La seguí a su dormitorio.
– Esa formación clásica tuya… -dije.
– ¿Qué pasa con ella?
– ¿Qué le pasó a Casandra?
– Los griegos la sacaron a rastras del templo de Atenea y la violaron -dijo ella y cerró la puerta de una patada-. Yo estoy perfectamente dispuesta.
– Perfectamente dispuesta me suena perfecto -dije.
Se quitó el vestido por los pies y yo retrocedí para mirarla mejor. Llámalo cortesía profesional, si quieres. Tenía una bonita figura bien proporcionada. Me sentía como Kepler admirando su sección dorada, aunque sabía que me lo iba a pasar mejor que él. Probablemente nunca miró a una mujer que llevara un corsé bien confeccionado. De haberlo hecho, igual hubiera sido mejor en matemáticas en el colegio.
Me quedé a pasar la noche; suerte de ello, pues al poco de pasada la medianoche un intruso entró en el apartamento.
Después de la sesión de vísperas, Vera estaba intentando convencerme para repetir en completas, pero de repente se quedó congelada sobre mí.

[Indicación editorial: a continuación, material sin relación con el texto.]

(** X2.  [Remove] of a key that a coherent state holds: the element leaves
    the list, the key leaves the index, the callback (when set) is called
    once with the key and its value, the length drops by one and the state
    stays coherent.  Afterwards the key is not found by [Get], [Peek] or
    [Contains], and a second [Remove] returns false and changes nothing. *)
Theorem Remove_present (c : LRU) (now : Z) (k : iface) (h : handle) (kv : entry) :
  coherent c →
  cache c !! k = Some (Some h) →
  elems c !! h = Some kv →
  ∃ c', Remove c k = Ok (true, c') ∧
        evictList c' = unlink h (evictList c) ∧
        Len c' = Len c - 1 ∧
        cache c' = delete k (cache c) ∧
        evicted c' = evicted c ++
          (if onEvicted c then [(k, value kv)] else []) ∧
        coherent c' ∧
        Get c' now k = Ok (INil, false, c') ∧
        Peek c' now k = Ok (INil, false) ∧
        Contains c' now k = Ok false ∧
        Remove c' k = Ok (false, c').
Proof.
  intros Hc Hk Hkv.
  destruct (coherent_index c k _ Hc Hk) as (h' & kv' & [= <-] & Hh & Hkv' & Hkey).
  assert (kv' = kv) as -> by congruence.
  destruct (removeElement_linked c h kv Hc Hh Hkv)
    as (c' & Hrm & Hl & Hm & He & Hev & _ & _ & _ & Hc').
  rewrite Hkey in Hm, Hev.
  assert (cache c' !! k = None) as Hgone by (by rewrite Hm, lookup_delete_eq).
  exists c'. unfold Remove at 1. rewrite Hk, Hrm. simpl.
  split_and!; try done.
  - pose proof Hc as (Hnd & _). by apply (Len_unlink c h).
  - unfold Get. by rewrite Hgone.
  - unfold Peek. by rewrite Hgone.
  - unfold Contains. by rewrite Hgone.
  - unfold Remove. by rewrite Hgone.
Qed.

Lemma Remove_present_witness :
  ∃ c', Remove (two_entries 0 0) (IInt 2) = Ok (true, c') ∧
        evictList c' = [a1] ∧ Len c' = 1 ∧
        evicted c' = [(IInt 2, IStr "b")] ∧
        Get c' 0 (IInt 2) = Ok (INil, false, c').
Proof.
  destruct (Remove_present (two_entries 0 0) 0 (IInt 2) a2
              (Entry (IInt 2) (IStr "b") 5))
    as (c' & Hrm & Hl & HLen & _ & Hev & _ & Hget & _).
  - apply coherent_two_entries.
  - reflexivity.
  - reflexivity.
  - exists c'. split_and!; [exact Hrm | exact Hl | exact HLen | exact Hev | exact Hget].
Defined.
Lemma elem_of_out_pairs (l : list (DigraphEdge EdgeInfo)) a b :
  (a, b) ∈ out_pairs l ↔ ∃ ed, ed ∈ l ∧ fromVertex ed = a ∧ toVertex ed = b.
Proof.
  unfold out_pairs. rewrite list_elem_of_fmap. split.
  - intros (ed & [= -> ->] & Hed). eauto.
  - intros (ed & Hed & <- & <-). eauto.
Qed.

Lemma out_pairs_snd (l : list (DigraphEdge EdgeInfo)) : (out_pairs l).*2 = toVertex <$> l.
Proof. unfold out_pairs. rewrite <- list_fmap_compose. done. Qed.

Lemma elem_of_all_edges (g : Digraph) a b :
  (a, b) ∈ all_edges g ↔
  ∃ n ed, n ∈ v g ∧ ed ∈ adjacency (m g) n ∧ fromVertex ed = a ∧ toVertex ed = b.
Proof.
  unfold all_edges. rewrite list_elem_of_bind. split.
  - intros (n & (ed & ? & ? & ?)%elem_of_out_pairs & Hn). eauto 10.
  - intros (n & ed & ? & ? & ? & ?). exists n. split; [|done].
    apply elem_of_out_pairs. eauto.
Qed.

Lemma elem_of_adjacency (mp : gmap Z DigraphVertex) n ed :
  ed ∈ adjacency mp n ↔ ∃ dv, mp !! n = Some dv ∧ ed ∈ edges dv.
Proof.
  unfold adjacency. destruct (mp !! n) as [dv|]; split.
  - eauto.
  - by intros (dv' & [= <-] & ?).
  - by intros ?%elem_of_nil.
  - by intros (? & ? & _).
Qed.

Lemma records_keys (g : Digraph) : wf g → (vertex_records g).*1 ≡ₚ v g.
Proof.
  intros Hwf. apply NoDup_Permutation.
  - apply NoDup_fst_map_to_list.
  - apply Hwf.
  - intros n. rewrite (wf_v_dom g Hwf). unfold vertex_records.
    rewrite list_elem_of_fmap. split.
    + intros ([n' dv] & -> & Hin%elem_of_map_to_list). eauto.
    + intros [dv Hdv]. exists (n, dv). split; [done|]. by apply elem_of_map_to_list.
Qed.

Lemma edge_pairs_all_edges (g : Digraph) : wf g → edge_pairs g ≡ₚ all_edges g.
Proof.
  intros Hwf. unfold all_edges. rewrite <- (records_keys g Hwf).
  unfold edge_pairs. rewrite list_fmap_bind.
  erewrite Forall_bind_ext; [done|]. apply Forall_forall.
  intros [n dv] Hin%elem_of_map_to_list. simpl. by rewrite (adjacency_Some _ _ _ Hin).
Qed.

– Escucha -susurró-. ¿Has oído eso? -Como yo no conseguía oír más que mis propios jadeos, añadió-: Hay alguien en el salón.
Se echó a mi lado, se cubrió con las sábanas hasta la barbilla y esperó a que yo le diera la razón.
Me quedé quieto hasta que oí pasos sobre el suelo de madera, entonces me levanté de un salto.
– ¿Esperas a alguien? -pregunté subiéndome los pantalones y pasándome los tirantes por encima de los hombros desnudos.
– Pues claro que no -dijo entre dientes-. Es medianoche.
– ¿Tienes algún arma?
– Tú eres el detective. ¿No llevas pistola?
– A veces -dije-, pero no cuando me meto en la zona rusa. Si me encontraran un arma, me mandarían a un campo de trabajo, o algo peor.
Cogí un palo de hockey y abrí la puerta de un tirón.
– ¿Quién anda ahí? -pregunté a voz en grito mientras tanteaba en busca del interruptor.